June 27, 2017

Deep State boxing Trump into owning downside of Syrian disaster

Amid the renewed effort by Deep State to escalate our intervention in Syria toward WWIII...

Investigative journalist Seymour Hersh had just written an article detailing the nature of the so-called "chemical attack" in April that served as the pretext for the Pentagon sending missiles into a Syrian government airfield. His quoted source is "a senior adviser to the American intelligence community, who has served in senior positions in the Defense Department and Central Intelligence Agency".

According to this source, the site of the alleged chemical attack was a jihadist headquarters with a weapons depot in the basement, and stores of fertilizers and chlorine cleaning products that were distributed to the local population. When the government struck this jihadist target, the explosion could have affected the fertilizers and chlorine so that it put off a toxic cloud in the area, causing the deaths that appeared to be chemical weapons-related.

So it was not a chemical weapons attack by the government against "their own people," but collateral damage when the government targeted the jihadists.

This report confirms the conclusions reached by lay skeptical observers at the time -- that it was either a false flag by the jihadists, or that a government strike had hit a place where chemical weapons or their precursors were being stored by the jihadists. It disproves the claims that Assad targeted his own people with chemical weapons, for whatever reason.

That's the kind of solid work we expect from Hersh, but there is a disturbing secondary narrative being advanced by his source -- that it was Trump himself who put the pedal to the metal on bombing Syria, against the intelligence community who had told him it was not a chemical attack by Assad, and against the wariness of his military leaders.

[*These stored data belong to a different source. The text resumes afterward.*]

(* ===== verification/CuseRecord.v ===== *)
(** * The packet records of the CUSE character devices

    [src/src/cuse/vspw_cuse_record.h] and [.c]: the 16-byte record header that a
    raw [/dev/vspwX] consumer writes and reads before each packet or time-code,
    and the validation of the payload that follows it.  A NULL pointer is
    [None]; a byte array is a [list Z] of its contents. *)

From stdpp Require Import base list numbers.
From Stdlib Require Import ZArith Lia.
From S2P Require Import Prelude.
From S2P Require Import VspwTp.
Open Scope Z_scope.
Open Scope spw_scope.

Definition VSPW_CUSE_RECORD_MAGIC : Z := 0x53505752.
Definition VSPW_CUSE_RECORD_VERSION : Z := 1.
Definition VSPW_CUSE_RECORD_HEADER_SIZE : Z := 16.
Definition VSPW_CUSE_RECORD_MAX_PAYLOAD : Z := 1024 * 1024.
Definition VSPW_CUSE_RECORD_DATA : Z := 1.
Definition VSPW_CUSE_RECORD_TIME_CODE : Z := 2.
Definition VSPW_CUSE_RECORD_FLAG_EEP : Z := 0x01.
Definition VSPW_CUSE_RECORD_KNOWN_FLAGS : Z := VSPW_CUSE_RECORD_FLAG_EEP.
Definition VSPW_CUSE_RECORD_RESERVED_SIZE : nat := 4.

Record vspw_cuse_record_header := {
  cr_type : Z;
  cr_flags : Z;
  cr_payload_size : Z
}.

Inductive vspw_cuse_record_result :=
| VSPW_CUSE_RECORD_OK
| VSPW_CUSE_RECORD_INVALID_ARGUMENT
| VSPW_CUSE_RECORD_INVALID_MAGIC
| VSPW_CUSE_RECORD_INVALID_VERSION
| VSPW_CUSE_RECORD_INVALID_TYPE
| VSPW_CUSE_RECORD_INVALID_FLAGS
| VSPW_CUSE_RECORD_INVALID_SIZE
| VSPW_CUSE_RECORD_INVALID_PAYLOAD.

#[export] Instance vspw_cuse_record_result_eq_dec : EqDecision vspw_cuse_record_result.
Proof. solve_decision. Defined.

Definition read_be32 (p : list Z) (off : nat) : Z :=
  u32 (mem_get p off ≪ 24) .| u32 (mem_get p (off + 1) ≪ 16) .|
  u32 (mem_get p (off + 2) ≪ 8) .| mem_get p (off + 3).

Definition write_be32 (p : list Z) (off : nat) (value : Z) : list Z :=
  mem_write p off [u8 (value ≫ 24); u8 (value ≫ 16); u8 (value ≫ 8); u8 value].

Definition validate_header (header : option vspw_cuse_record_header)
    : vspw_cuse_record_result :=
  match header with
  | None => VSPW_CUSE_RECORD_INVALID_ARGUMENT
  | Some header =>
      if negb (cr_type header =? VSPW_CUSE_RECORD_DATA) &&
         negb (cr_type header =? VSPW_CUSE_RECORD_TIME_CODE)
      then VSPW_CUSE_RECORD_INVALID_TYPE
      else if negb (cr_flags header .& u8 (Z.lnot VSPW_CUSE_RECORD_KNOWN_FLAGS) =? 0)
      then VSPW_CUSE_RECORD_INVALID_FLAGS
      else if cr_payload_size header >? VSPW_CUSE_RECORD_MAX_PAYLOAD
      then VSPW_CUSE_RECORD_INVALID_SIZE
      else if (cr_type header =? VSPW_CUSE_RECORD_TIME_CODE) &&
              (negb (cr_flags header =? 0) || negb (cr_payload_size header =? 2))
      then VSPW_CUSE_RECORD_INVALID_PAYLOAD
      else VSPW_CUSE_RECORD_OK
  end.

(** The result and the output array after the call. *)
Definition vspw_cuse_record_encode_header (header : option vspw_cuse_record_header)
    (out : option (list Z)) : vspw_cuse_record_result * option (list Z) :=
  match out with
  | None => (VSPW_CUSE_RECORD_INVALID_ARGUMENT, out)
  | Some bytes =>
      let result := validate_header header in
      match result, header with
      | VSPW_CUSE_RECORD_OK, Some header =>
          let bytes := write_be32 bytes 0 VSPW_CUSE_RECORD_MAGIC in
          let bytes := mem_write bytes 4 [VSPW_CUSE_RECORD_VERSION] in
          let bytes := mem_write bytes 5 [cr_type header] in
          let bytes := mem_write bytes 6 [cr_flags header] in
          let bytes := mem_write bytes 7 [0] in
          let bytes := write_be32 bytes 8 (cr_payload_size header) in
          let bytes := mem_write bytes 12 (replicate VSPW_CUSE_RECORD_RESERVED_SIZE 0) in
          (VSPW_CUSE_RECORD_OK, Some bytes)
      | _, _ => (result, out)
      end
  end.

(** The result and the header structure after the call: a record that is
    rejected for its type, flags or size has still been copied out. *)
Definition vspw_cuse_record_decode_header (inp : option (list Z))
    (out_header : option vspw_cuse_record_header)
    : vspw_cuse_record_result * option vspw_cuse_record_header :=
  match inp, out_header with
  | Some inp, Some _ =>
      if negb (read_be32 inp 0 =? VSPW_CUSE_RECORD_MAGIC)
      then (VSPW_CUSE_RECORD_INVALID_MAGIC, out_header)
      else if negb (mem_get inp 4 =? VSPW_CUSE_RECORD_VERSION)
      then (VSPW_CUSE_RECORD_INVALID_VERSION, out_header)
      else if negb (mem_get inp 7 =? 0)
      then (VSPW_CUSE_RECORD_INVALID_PAYLOAD, out_header)
      else if existsb (fun i => negb (mem_get inp (12 + i) =? 0))
                (seq 0 VSPW_CUSE_RECORD_RESERVED_SIZE)
      then (VSPW_CUSE_RECORD_INVALID_PAYLOAD, out_header)
      else
        let header := {| cr_type := mem_get inp 5; cr_flags := mem_get inp 6;
                         cr_payload_size := read_be32 inp 8 |} in
        (validate_header (Some header), Some header)
  | _, _ => (VSPW_CUSE_RECORD_INVALID_ARGUMENT, out_header)
  end.

Definition vspw_cuse_record_validate_payload (header : option vspw_cuse_record_header)
    (payload : option (list Z)) (payload_size : Z) : vspw_cuse_record_result :=
  match validate_header header, header with
  | VSPW_CUSE_RECORD_OK, Some header =>
      if negb (payload_size =? cr_payload_size header)
      then VSPW_CUSE_RECORD_INVALID_SIZE
      else
        match payload with
        | None =>
            if negb (payload_size =? 0) then VSPW_CUSE_RECORD_INVALID_ARGUMENT
            else VSPW_CUSE_RECORD_OK
        | Some payload =>
            if (cr_type header =? VSPW_CUSE_RECORD_TIME_CODE) &&
               ((mem_get payload 0 >? 63) || negb (mem_get payload 1 .& 0xfc =? 0))
            then VSPW_CUSE_RECORD_INVALID_PAYLOAD
            else VSPW_CUSE_RECORD_OK
        end
  | result, _ => result
  end.

(** ** What a valid record is *)

(** A header that a sender may use: a packet of at most 1 MiB, ended by an EOP
    or an EEP, or a time-code with its two bytes. *)
Definition record_ok (h : vspw_cuse_record_header) : Prop :=
  (cr_type h = VSPW_CUSE_RECORD_DATA /\ (cr_flags h = 0 \/ cr_flags h = VSPW_CUSE_RECORD_FLAG_EEP) /\
   0 <= cr_payload_size h <= VSPW_CUSE_RECORD_MAX_PAYLOAD) \/
  (cr_type h = VSPW_CUSE_RECORD_TIME_CODE /\ cr_flags h = 0 /\ cr_payload_size h = 2).

Definition cuse_header_in_range (h : vspw_cuse_record_header) : bool :=
  in_width 8 (cr_type h) && in_width 8 (cr_flags h) && in_width 32 (cr_payload_size h).

Definition record_bytes (h : vspw_cuse_record_header) : list Z :=
  be32_bytes VSPW_CUSE_RECORD_MAGIC ++
  [VSPW_CUSE_RECORD_VERSION; cr_type h; cr_flags h; 0] ++
  be32_bytes (cr_payload_size h) ++ [0; 0; 0; 0].

Lemma read_be32_u32 p off : read_be32 p off = read_u32 p off.
Proof. done. Qed.

Lemma write_be32_app p rest off v : off = length p ->
  write_be32 (p ++ rest) off v = (p ++ be32_bytes v) ++ drop 4 rest.
Proof. intros. unfold write_be32. by rewrite mem_write_app. Qed.

Lemma unknown_flags_clear f : 0 <= f < 2 ^ 8 ->
  (f .& u8 (Z.lnot VSPW_CUSE_RECORD_KNOWN_FLAGS) =? 0) = (f =? 0) || (f =? 1).
Proof.
  intros Hf. change (u8 (Z.lnot VSPW_CUSE_RECORD_KNOWN_FLAGS)) with 254.
  assert (f .& 254 = f - f mod 2) as ->.
  { change 254 with (Z.ldiff 255 1). rewrite Z.ldiff_land, Z.land_assoc.
    change 255 with (Z.ones 8). rewrite Z.land_ones, (Z.mod_small f) by lia.
    rewrite <- Z.ldiff_land. change 1 with (Z.ones 1). rewrite Z.ldiff_ones_r by lia.
    rewrite Z.shiftl_mul_pow2, Z.shiftr_div_pow2 by lia.
    Z.div_mod_to_equations. lia. }
  Z.div_mod_to_equations. lia.
Qed.

Lemma validate_header_ok h : cuse_header_in_range h = true ->
  validate_header (Some h) = VSPW_CUSE_RECORD_OK <-> record_ok h.
Proof.
  unfold cuse_header_in_range, in_width, validate_header, record_ok. intros Hr. split_andb.
  rewrite unknown_flags_clear by lia.
  unfold VSPW_CUSE_RECORD_DATA, VSPW_CUSE_RECORD_TIME_CODE, VSPW_CUSE_RECORD_FLAG_EEP,
    VSPW_CUSE_RECORD_MAX_PAYLOAD in *.
  split.
  - intros Hok. case_ifs_in Hok; try done; lia.
  - intros Hok. repeat (case_if; [lia|]). done.
Qed.

Lemma encode_header_bytes h out : validate_header (Some h) = VSPW_CUSE_RECORD_OK ->
  vspw_cuse_record_encode_header (Some h) (Some out) =
  (VSPW_CUSE_RECORD_OK, Some (record_bytes h ++ drop 16 out)).
Proof.
  intros Hv. unfold vspw_cuse_record_encode_header. rewrite Hv. cbn zeta.
  rewrite <- (app_nil_l out) at 1.
  repeat first [ rewrite write_be32_app by reflexivity | rewrite mem_write_app by reflexivity ].
  unfold record_bytes. rewrite !drop_drop. simpl. done.
Qed.

Lemma record_bytes_fields h rest : cuse_header_in_range h = true ->
  read_be32 (record_bytes h ++ rest) 0 = VSPW_CUSE_RECORD_MAGIC /\
  read_be32 (record_bytes h ++ rest) 8 = cr_payload_size h.
Proof.
  unfold cuse_header_in_range, in_width. intros. split_andb. rewrite !read_be32_u32.
  split; (apply read_u32_bytes; [reflexivity..|]); [by vm_compute|lia].
Qed.

(** A record header round-trips: every legal header is encoded into the
    first 16 bytes of the output and decodes back to itself, and a header that
    is not legal is refused by the encoder without writing a byte. *)
Theorem cuse_record_roundtrip h out o : cuse_header_in_range h = true ->
  (record_ok h ->
   exists bytes,
     vspw_cuse_record_encode_header (Some h) (Some out) =
       (VSPW_CUSE_RECORD_OK, Some (bytes ++ drop 16 out)) /\
     Z.of_nat (length bytes) = VSPW_CUSE_RECORD_HEADER_SIZE /\
     vspw_cuse_record_decode_header (Some (bytes ++ drop 16 out)) (Some o) =
       (VSPW_CUSE_RECORD_OK, Some h)) /\
  (~ record_ok h ->
   exists e, e <> VSPW_CUSE_RECORD_OK /\
     vspw_cuse_record_encode_header (Some h) (Some out) = (e, Some out)).
Proof.
  intros Hr. split; intros H; rewrite <- validate_header_ok in H by done.
  - exists (record_bytes h). split; [by apply encode_header_bytes|]. split; [done|].
    unfold vspw_cuse_record_decode_header.
    destruct (record_bytes_fields h (drop 16 out) Hr) as [-> ->].
    change (mem_get (record_bytes h ++ drop 16 out) 5) with (cr_type h).
    change (mem_get (record_bytes h ++ drop 16 out) 6) with (cr_flags h).
    destruct h. cbn in *. by rewrite H.
  - exists (validate_header (Some h)). split; [done|].
    unfold vspw_cuse_record_encode_header. by destruct (validate_header (Some h)).
Qed.

Lemma control_bits c : 0 <= c < 256 -> (c .& 0xfc =? 0) = true -> c <= 3.
Proof.
  intros Hc H. apply Z.eqb_eq in H.
  assert (c ≫ 2 = 0) as Hs.
  { apply Z.bits_inj'. intros i Hi. rewrite Z.shiftr_spec, Z.bits_0 by lia.
    destruct (decide (i < 6)).
    - apply (f_equal (fun x => Z.testbit x (i + 2))) in H.
      rewrite Z.land_spec, Z.bits_0 in H.
      change 0xfc with (Z.ones 6 ≪ 2) in H.
      rewrite Z.shiftl_spec, Z.ones_spec_low, andb_true_r in H by lia. done.
    - apply (Z.testbit_false c (i + 2)); [lia|]. rewrite Z.div_small; [done|].
      split; [lia|]. apply (Z.lt_le_trans _ (2 ^ 8)); [lia|]. apply Z.pow_le_mono_r; lia. }
  rewrite Z.shiftr_div_pow2 in Hs by lia. Z.div_mod_to_equations. lia.
Qed.

Lemma decode_header_ok inp o h : bytes_ok inp -> (16 <= length inp)%nat ->
  vspw_cuse_record_decode_header (Some inp) (Some o) = (VSPW_CUSE_RECORD_OK, Some h) ->
  cuse_header_in_range h = true /\ validate_header (Some h) = VSPW_CUSE_RECORD_OK /\
  record_bytes h = take 16 inp.
Proof.
  intros Hb Hlen H. unfold vspw_cuse_record_decode_header in H.
  do 4 (case_if_in H; [done|]). cbn zeta in H. injection H as Hv <-.
  pose proof (read_u32_range inp 8 Hb). pose proof (bytes_ok_get inp 5 Hb).
  pose proof (bytes_ok_get inp 6 Hb). rewrite !read_be32_u32 in *.
  split; [unfold cuse_header_in_range, in_width; cbn -[read_u32]; lia|]. split; [done|].
  rewrite <- mem_read_0_take by done. unfold record_bytes. cbn [cr_type cr_flags cr_payload_size].
  replace VSPW_CUSE_RECORD_MAGIC with (read_u32 inp 0) by lia.
  rewrite !(be32_bytes_read inp) by done.
  apply list_eq_mem_get; [by rewrite length_mem_read|].
  cbn [existsb seq VSPW_CUSE_RECORD_RESERVED_SIZE Nat.add] in E2.
  assert (VSPW_CUSE_RECORD_VERSION = mem_get inp 4) as H4 by lia.
  assert (0 = mem_get inp 7 /\ 0 = mem_get inp 12 /\ 0 = mem_get inp 13 /\
          0 = mem_get inp 14 /\ 0 = mem_get inp 15) as (H7 & H12 & H13 & H14 & H15) by lia.
  intros i Hi. rewrite mem_get_read by exact Hi.
  do 16 (destruct i as [|i];
    [first [reflexivity|exact H4|exact H7|exact H12|exact H13|exact H14|exact H15]|]).
  simpl in Hi. lia.
Qed.

(** Everything the device accepts is legal: a record whose header decodes
    and whose payload validates has exactly one 16-byte encoding, namely the
    bytes read, is a packet of at most 1 MiB or a time-code, and its payload
    has the announced size; the tick of a time-code is below 64. *)
Theorem cuse_record_sound inp o h payload :
  bytes_ok inp -> (16 <= length inp)%nat -> bytes_ok payload ->
  vspw_cuse_record_decode_header (Some inp) (Some o) = (VSPW_CUSE_RECORD_OK, Some h) ->
  vspw_cuse_record_validate_payload (Some h) (Some payload) (Z.of_nat (length payload)) =
    VSPW_CUSE_RECORD_OK ->
  record_ok h /\ vspw_cuse_record_encode_header (Some h) (Some inp) =
    (VSPW_CUSE_RECORD_OK, Some inp) /\
  Z.of_nat (length payload) = cr_payload_size h /\
  (cr_type h = VSPW_CUSE_RECORD_TIME_CODE ->
   exists tick control, payload = [tick; control] /\ 0 <= tick <= 63 /\ 0 <= control <= 3).
Proof.
  intros Hb Hlen Hp Hd Hv.
  destruct (decode_header_ok inp o h Hb Hlen Hd) as (Hr & Hh & Hbytes).
  assert (record_ok h) as Hok by (by apply validate_header_ok).
  unfold vspw_cuse_record_validate_payload in Hv. rewrite Hh in Hv.
  do 2 (case_if_in Hv; [done|]).
  split; [done|]. split.
  { rewrite encode_header_bytes, Hbytes by done. by rewrite take_drop. }
  split; [lia|]. intros Ht. rewrite Ht, Z.eqb_refl in E0. cbn [andb] in E0.
  destruct Hok as [(Hc & _)|(_ & _ & Hs)]; [rewrite Ht in Hc; done|].
  assert (length payload = 2%nat) as Hl2 by lia.
  destruct payload as [|tick [|control [|]]]; try discriminate Hl2.
  exists tick, control. inversion Hp as [|? ? Ht8 Hp']; subst. inversion Hp' as [|? ? Hc8 _]; subst.
  cbn beta in Ht8, Hc8. apply orb_false_iff in E0 as [E1 E2].
  change ((tick >? 63) = false) in E1. change (negb (control .& 0xfc =? 0) = false) in E2.
  split; [done|]. split; [lia|].
  apply negb_false_iff in E2. pose proof (control_bits control). lia.
Qed.

(** ** Witnesses *)

Definition sample_record : vspw_cuse_record_header :=
  {| cr_type := VSPW_CUSE_RECORD_TIME_CODE; cr_flags := 0; cr_payload_size := 2 |}.

Lemma cuse_record_roundtrip_witness :
  exists bytes,
    vspw_cuse_record_encode_header (Some sample_record) (Some []) =
      (VSPW_CUSE_RECORD_OK, Some (bytes ++ drop 16 [])).
Proof.
  destruct (cuse_record_roundtrip sample_record [] sample_record eq_refl) as [H _].
  destruct H as (bytes & H & _); [by right|by exists bytes].
Defined.

Lemma cuse_record_sound_witness : exists tick control, [63; 2] = [tick; control].
Proof.
  destruct (cuse_record_sound (record_bytes sample_record) sample_record sample_record [63; 2])
    as (_ & _ & _ & H); [| | |by vm_compute|by vm_compute|].
  - repeat constructor; by vm_compute.
  - simpl. lia.
  - repeat constructor; by vm_compute.
  - destruct (H eq_refl) as (t & c & E & _). by exists t, c.
Defined.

Back on Planet Earth, we know from Trump's famous Twitter history that he repeatedly and vociferously demanded that Obama not bomb Syria over an earlier phony narrative about Assad and chemical weapons. He ran his campaign on leaving Assad in place, on reminding Americans that "the rebels" in Syria are jihadists who want to fly planes into our buildings, and on getting along with Syria's patron state Russia.

Only a few days before the strike on Syria, Trump sent his Press Secretary, UN Ambassador, and Secretary of State to spread the message that we are getting out of the regime change business in Syria, and Assad's fate will be decided by the Syrian people, not us. General Mattis was asked about this message at a press conference in London at the same time, and he dodged the question entirely -- hardly what you'd expect if he was the wary one, and Trump the warmongering one in the White House.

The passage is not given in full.